The Phaedo recounts a conversation Socrates has with friends, Simmias and Cebes, during the final hours of his life. The dialogue focuses on the immortality of the soul. Socrates provides several different arguments supporting the immortality of soul. These arguments are naturally tied to Plato’s other ideas - for instance, the view that knowledge is recollection and an emphasis on using reason to pursue truth and knowledge.

Near the end of the dialogue, Socrates describes what he believes happens to or awaits the soul upon death, and it is this part of the dialogue that always caught my attention. Socrates explains that a (good) person shouldn’t fear death “if during his life he has ignored the pleasures of the body…and adorned his soul not with alien but with its own ornaments, namely, moderation, righteousness, courage, freedom, and truth” (Plato). He believes that those who live in the right way will be rewarded after death and their souls will be taken to “even more beautiful dwelling places” (Plato 114c-115).

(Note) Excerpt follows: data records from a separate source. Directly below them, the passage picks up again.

(** ** The plan as a value *)

Definition strategy_name (x : SafetyLimits.reconciliation_strategy) : string :=
  match x with
  | SafetyLimits.StrategyCreate => "create" | SafetyLimits.StrategyUpdate => "update"
  | SafetyLimits.StrategyDelete => "delete" | SafetyLimits.StrategyStateCommand => "state-command"
  | SafetyLimits.StrategyComposed => "composed"
  end.
Definition plan_step_value (x : SafetyLimits.ExternalMutationPlanStep) : jsval :=
  VObj ([(u "id", VStr (SafetyLimits.plan_step_id x));
         (u "kind", str match SafetyLimits.plan_step_kind x with
                        | SafetyLimits.Primary => "primary" | SafetyLimits.Compensation => "compensation" end)] ++
        optional_text "targetFingerprint" (SafetyLimits.plan_target_fingerprint x) ++
        match SafetyLimits.plan_reconciliation x with
        | Some r => [(u "reconciliationStrategy", str (strategy_name r))] | None => [] end).
Definition plan_value (p : SafetyLimits.ExternalMutationPlan) : jsval :=
  VObj [(u "mode", str match SafetyLimits.mode p with
                       | SafetyLimits.Single => "single" | SafetyLimits.Curated => "curated"
                       | SafetyLimits.Batch => "batch" end);
        (u "steps", VArr (plan_step_value <$> SafetyLimits.steps p));
        (u "maxHostCalls", num (SafetyLimits.maxHostCalls p))].

(** ** Records and answers *)

Record UndoRecord := {
  record_id : jstr;
  record_session : jstr;
  record_workspace : jstr;
  record_admin : jstr;
  record_generation : option Z;
  reversal : list EntityRef;
  record_status : UndoStatus;
}.

Inductive UndoExecuteResult : Type :=
| UndoRefused (status : Z) (code message : jstr)
| UndoAnswered (status : Z) (receipt : jsval) (degraded : bool).

(** [UndoCommitOutcome]; the reference of the stored result, unless it is degraded. *)
Record UndoCommitOutcome := {
  commit_undo : DurableUndoResult;
  commit_operationId : jstr;
  resultRef : option jstr;
}.

Section Service.
Context {S : Type} `{!MutationHost S} (sha256 : jstr → jstr).

Record UndoServiceDeps := {
  undo_catalogHash : jstr;
  undo_loadPolicy : jstr → jstr → E S AdminPolicy;
  undo_verifyWriteAuthority : Claims → Installation → E S (option (Z * jstr * jstr));
  undo_actionContext : Claims → Installation → nat → CommitContext (S := S);
  undo_client : nat → UndoClient (S := S);      (** [ctx.clockify] of that context *)
  undo_acquire : jstr → Z → E S nat;
  undo_lease_aborted : nat → E S bool;
  undo_release_lease : nat → E S unit;
  (** The store. *)
  getUndoRecord : jstr → E S (option UndoRecord);
  undo_getInstallation : jstr → E S (option Installation);
  startUndoOperation : jstr → Journal.PrepareOperationRunInput → E S (option jstr);
  undo_mutationStepJournal : jstr → MutationStepJournal S;
  settleUndoOperation : jstr → jstr → DurableUndoStatus → list EntityRef → jsval → E S jstr;
  addAuditEvent : Claims → jstr → E S unit;
}.

Context (deps : UndoServiceDeps).

(** ** The commit of an undo *)

Definition undo_payload (r : UndoRecord) : jsval :=
  VObj [(u "undoId", VStr r.(record_id));
        (u "installationGeneration", match r.(record_generation) with Some g => num g | None => VUndef end);
        (u "reversal", VArr (ref_value <$> r.(reversal)))].

Definition undo_run_input (c : Claims) (r : UndoRecord) : result Journal.PrepareOperationRunInput :=
  let plan := plan_value (undoMutationPlan r.(reversal)) in
  let! sourceUndoHash := hashOperation sha256 (VArr (ref_value <$> r.(reversal))) in
  let! fp := hashOperation sha256 (VObj [(u "actionName", str "undo"); (u "version", num 1)]) in
  let! operationHash := hashOperation sha256
    (VObj [(u "actionName", str "undo"); (u "operation", undo_payload r); (u "mutationPlan", plan)]) in
  Ok {| Journal.run_in_id := None; Journal.run_in_requestId := None; Journal.run_in_confirmationId := None;
        Journal.run_in_sessionId := c.(claims_session); Journal.run_in_workspaceId := c.(claims_workspace);
        Journal.run_in_adminUserId := c.(claims_admin); Journal.run_in_actionName := u "undo";
        Journal.run_in_actionFingerprint := fp; Journal.run_in_catalogHash := deps.(undo_catalogHash);
        Journal.run_in_operationHash := operationHash; Journal.run_in_operation := undo_payload r;
        Journal.run_in_mutationPlan := plan; Journal.run_in_capabilityId := None;
        Journal.run_in_capabilityHash := None;
        Journal.run_in_discriminator := Some (
          {| origin := Some (u "direct_ui"); registry_id := Some (u "v2-local");
             authority_model := Some (u "undo_v2"); Db.executor_kind := Some (u "undo_commit");
             Db.run_id := None; field_provenance_json := None; field_provenance_hash := None;
             source_undo_id := Some r.(record_id); source_undo_hash := Some sourceUndoHash |}, None) |}.

(** At most two attempts to settle; the reversal is never repeated. *)
Fixpoint settle_undo_attempts (n : nat) (id op : jstr) (res : DurableUndoResult) : E S (option jstr) :=
  match n with
  | O => eret None
  | Datatypes.S n' =>
      let* ref := eattempt (deps.(settleUndoOperation) id op res.(undo_outcome) res.(remaining) res.(undo_receipt)) in
      match ref with
      | inr a => eret (Some a)
      | inl _ => settle_undo_attempts n' id op res
      end
  end.

Definition undo_context (base : CommitContext (S := S)) (op : jstr) : CommitContext (S := S) :=
  {| Commit.workspaceId := base.(Commit.workspaceId); Commit.adminUserId := base.(Commit.adminUserId);
     policy := base.(policy); authorizeWrite := base.(authorizeWrite);
     mutationJournal := Some (deps.(undo_mutationStepJournal) op); idempotency := base.(idempotency) |}.

Definition unavailable_receipt : jsval :=
  errorReceipt (u "undo") (u "undo_not_available") (u "This undo is no longer available.") VUndef.

Definition executeUndoCommit (c : Claims) (r : UndoRecord) (clockify : UndoClient (S := S))
    (context : CommitContext (S := S)) : E S UndoCommitOutcome :=
  let* input := elift (undo_run_input c r) in
  let* started := deps.(startUndoOperation) r.(record_id) input in
  match Plan.column started with
  | None => eret {| commit_undo := {| undo_receipt := unavailable_receipt; undo_outcome := failed;
                                      remaining := r.(reversal) |};
                    commit_operationId := []; resultRef := None |}
  | Some op =>
      let* res := reverseCreationDurably clockify (undo_context context op) r.(reversal) op
                    (undoMutationPlan r.(reversal)) in
      let* ref := settle_undo_attempts 2 r.(record_id) op res in
      eret {| commit_undo := res; commit_operationId := op; resultRef := ref |}
  end.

"if during his life he has ignored the pleasures of the body…"

Socrates’ belief that a better afterlife awaits those who live a good life or live a virtuous (or moral) life is not all that surprising. He makes an interesting remark, however, after describing what he believes happens to the souls of individuals who lived good lives: “No sensible man would insist that these things are as I have described them, but I think it is fitting for a man to risk the belief—for the risk is a noble one” (Plato 114d).

"it is fitting for a man to risk the belief—for the risk is a noble one."

Why does Socrates spend most of the dialogue offering what he presumably takes to be strong arguments in favor of the immortality of the soul, only to then call into question the discussion of such things as what happens to the soul after death? Why is it risky to believe that a better afterlife awaits the good?

A Noble Risk

“No sensible man would insist that these things are as I have described them, but I think it is fitting for a man to risk the belief—for the risk is a noble one.”

Plato

Socrates believes that the risk in believing that a better afterlife awaits those who live in the right way is noble because the belief fosters and promotes positive self-development, moral growth and maturity, and self-control and cultivation. When we believe that there is a purpose for living a certain way, we are more likely to be motivated to live that way, especially when the stakes are high. The quality of our afterlife certainly presents sufficiently high stakes to motivate us if we believe that the stakes exist.

We “risk the belief” because it is one that can neither be proven nor one that we can offer a full rational account of. We therefore risk the belief insofar as believing in it means, for instance, believing in something that may turn out to be wrong, that cannot be empirically verified, and/or that cannot be fully articulated or accounted for. It is a risky belief, then, because it is simply that—a belief.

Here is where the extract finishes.